When using wavs_to_mel
, make sure you're using 22050 sampling rate audio with shape [batch_size, samples]
.
Edit:
In case you're using wav_to_mel
with audio loaded using torchaudio, you have to get rid of the 0th dimension like so:
mel_spectrogram = synthesiser.wav_to_mel(
some_audio[0], some_sample_rate
)
Hi, thanks for your reply. My code is
from simple_hifigan import Synthesiser
synthesiser = Synthesiser()
# create a mel spectrogram
mel_spectrogram = synthesiser.wav_to_mel(
"audio.wav", 24000
)
audio = synthesiser(mel_spectrogram)
I wonder if it is a correct use. The sample rate of my audio is 24000
. Thanks!
That should work. I will check, maybe it's a problem in the library. This hasn't been officially released yet, sorry about any bugs like this, and thanks for reporting!
Thanks for checking it. I didn't load my .wav
file using torchaudio. The "audio.wav" in my code is just a path. Can that be a problem?
The path alone should work fine. I only tested the method with torchaudio but not with a path, but it has now been fixed in 7d27c8396c8832cb53ecb35b3250a72e4cf3055f
I also added your example to https://github.com/MiniXC/simple_hifigan/tree/main/tests In the future I should add some proper tests, but for now it's good to have at least one working example there.
Thanks for fixing it. You mentioned 22050
sampling rate would work. Would other sampling rates like 24000
also work?
Actually any sampling rate should work, but if it's too far away from 22050
there could be issues. When loading from a file, you actually don't need to specify the sampling rate since that information is in the file anyways and wav_to_mel
accounts for this.
Also note that the synthesised audio will always have a sampling rate of 22050
- this is just how hifigan was trained, so if you need the audio in any other sampling rate you'd have to resample afterwards.
Got it, thank you so much! I have another question about Hifigan. I wonder what's the use of Hifigan. Is it to denoise the audio or to make the audio quality better?
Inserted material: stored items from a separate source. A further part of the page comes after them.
(* ===== verification/Commit.v ===== *)
(** * Committing a block ([apply.rs])

    [commit_block_to_state] runs on a state it mutates and can leave half-way,
    so every operation here returns its outcome together with the state it
    leaves behind: the DAG metadata, the selected chain, the ordered DAG, the
    unspent outputs rebuilt by replay, and the reconciled mempool. *)

From stdpp Require Import pretty.
From S2P Require Import Prelude Encoding Crypto Types Merkle State Tx Graph Pow.
From S2P Require Import Selection Retarget Ghostdag Ordering Mining Genesis Apply.
From S2P Require Import Validation Mempool.

(** [c?; k] where both sides mutate the state. *)
Notation "'run!' s := c 'in' k" :=
  (match c with (Ok _, s) => k | (Err e, s) => (Err e, s) end)
  (at level 200, s name, c at level 100, k at level 200, only parsing).

Definition selected_chain_extends_with_block (previous_selected_chain selected_chain : list Hash)
    (block_hash : Hash) : bool :=
  bool_decide (Z.of_nat (length selected_chain) =
               saturating_add 64 (Z.of_nat (length previous_selected_chain)) 1)
  && bool_decide (take (length previous_selected_chain) selected_chain = previous_selected_chain)
  && bool_decide (last selected_chain = Some block_hash).

(** [for tx in txs { apply_transaction(tx, state, height)?; }] on the live state. *)
Fixpoint apply_transactions_live (txs : list Transaction) (state : ChainState) (height : Z)
  : outcome unit * ChainState :=
  match txs with
  | [] => (Ok tt, state)
  | tx :: txs' =>
      match apply_transaction tx state height with
      | (Ok _, state) => apply_transactions_live txs' state height
      | (Err e, state) => (fails e, state)
      end
  end.

Section commit.
Context `{Crypto, HashOrder}.

(** [state.dag.ordered_dag_state_root = state.utxo.compute_state_root().ok()]. *)
Definition record_state_root (state : ChainState) : outcome unit * ChainState :=
  match compute_state_root (cs_utxo state) with
  | Ok root => (Ok tt, state <| cs_dag ::= fun d => d <| d_ordered_dag_state_root := Some root |> |>)
  | Err (Some _) => (Ok tt, state <| cs_dag ::= fun d => d <| d_ordered_dag_state_root := None |> |>)
  | Err None => (Err None, state)
  end.

Definition commit_legacy_compact_snapshot_state (block : Block) (state : ChainState)
    (previous_selected_chain : list Hash) : outcome unit * ChainState :=
  if decide (d_selected_chain (cs_dag state) = previous_selected_chain) then record_state_root state
  else if negb (selected_chain_extends_with_block previous_selected_chain
                  (d_selected_chain (cs_dag state)) (b_hash block))
  then (fails (StorageError
         ("compact snapshot selected-chain transition requires unavailable historical state: previous_tip="
          +:+ default "-" (last previous_selected_chain) +:+ " candidate=" +:+ b_hash block
          +:+ " selected_tip=" +:+ default "-" (last (d_selected_chain (cs_dag state))))), state)
  else
    run! state := apply_transactions_live (b_transactions block) state (h_height (b_header block)) in
    match compute_state_root (cs_utxo state) with
    | Err e => (Err e, state)
    | Ok state_root =>
        if negb (bool_decide (state_root = h_state_root (b_header block)))
        then (fails (Internal ("compact snapshot incremental state root mismatch for block "
               +:+ b_hash block +:+ ": computed " +:+ state_root +:+ ", expected "
               +:+ h_state_root (b_header block))), state)
        else (Ok tt, state <| cs_dag ::= fun d => d <| d_ordered_dag_state_root := Some state_root |> |>)
    end.

(** One block of the selected chain, replayed onto the fresh state. *)
Definition replay_selected (state rebuilt : ChainState) (hash : Hash) : outcome ChainState :=
  if decide (hash = d_genesis_hash (cs_dag state)) then Ok rebuilt
  else
    let? selected_block := lift (ok_or (d_blocks (cs_dag state) !! hash)
      (Internal ("selected chain references missing block " +:+ hash))) in
    let? rebuilt := lift (apply_transactions (b_transactions selected_block) rebuilt
                            (h_height (b_header selected_block))) in
    Ok (refresh_selected_chain (accept_block_to_dag_metadata selected_block rebuilt)).
Definition rebuild_legacy_state (state : ChainState) : outcome ChainState :=
  let? rebuilt := init_chain_state (cs_chain_id state) in
  let rebuilt := rebuilt <| cs_dag ::= fun d =>
    d <| d_consensus_mode := d_consensus_mode (cs_dag state) |>
      <| d_selected_parent_policy := d_selected_parent_policy (cs_dag state) |> |> in
  try_fold (replay_selected state) rebuilt (d_selected_chain (cs_dag state)).

(** The GHOSTDAG branch: a failed rebuild is counted; a panic is not. *)
Definition commit_ghostdag (block : Block) (state : ChainState) : outcome unit * ChainState :=
  let state := accept_block_to_dag_metadata block state in
  let state := refresh_selected_chain state in
  let state := refresh_ordered_dag state in
  match rebuild_state_from_ordered_dag state with
  | Ok rebuilt => (Ok tt, commit_rebuilt_state state rebuilt)
  | Err (Some err) =>
      (fails err, state <| cs_dag ::= fun d => d <| d_ordered_dag_rebuild_failed_total :=
         saturating_add 64 (d_ordered_dag_rebuild_failed_total d) 1 |> |>)
  | Err None => (Err None, state)
  end.

(** In legacy mode the ordered DAG is the selected chain. *)
Definition record_legacy_order (state : ChainState) : ChainState :=
  state <| cs_dag ::= fun d =>
    d <| d_ordered_dag := d_selected_chain d |>
      <| d_ordering_version := "legacy" |>
      <| d_ordered_dag_tip := last (d_selected_chain d) |> |>.

(** The legacy branch: without the genesis block the state was restored from a
    compact snapshot, and is extended incrementally. *)
Definition commit_legacy (block : Block) (state : ChainState) : outcome unit * ChainState :=
  let compact_snapshot := bool_decide (d_blocks (cs_dag state) !! d_genesis_hash (cs_dag state) = None) in
  let previous_selected_chain := d_selected_chain (cs_dag state) in
  let state := accept_block_to_dag_metadata block state in
  let state := refresh_selected_chain state in
  let state := record_legacy_order state in
  if compact_snapshot then commit_legacy_compact_snapshot_state block state previous_selected_chain
  else
    match rebuild_legacy_state state with
    | Err e => (Err e, state)
    | Ok rebuilt => record_state_root (state <| cs_utxo := cs_utxo rebuilt |>)
    end.

Definition commit_block_to_state (block : Block) (state : ChainState) : outcome unit * ChainState :=
  run! state := (if decide (d_consensus_mode (cs_dag state) = GhostdagDev)
                 then commit_ghostdag block state else commit_legacy block state) in
  match reconcile_mempool state with
  | Ok (_, state) => (Ok tt, state)
  | Err _ => (Err None, state)
  end.
End commit.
HifiGAN is a vocoder, it converts Mel Spectrograms to Audio Waveforms. You can find more information on vocoders here and on hifigan here
Thanks, I'll go through the materials.
Hi, I got the error called
RuntimeError: Expected 2D (unbatched) or 3D (batched) input to conv1d, but got input of size: [1, 926, 80, 2]
. I wonder how I can fix it. Thanks.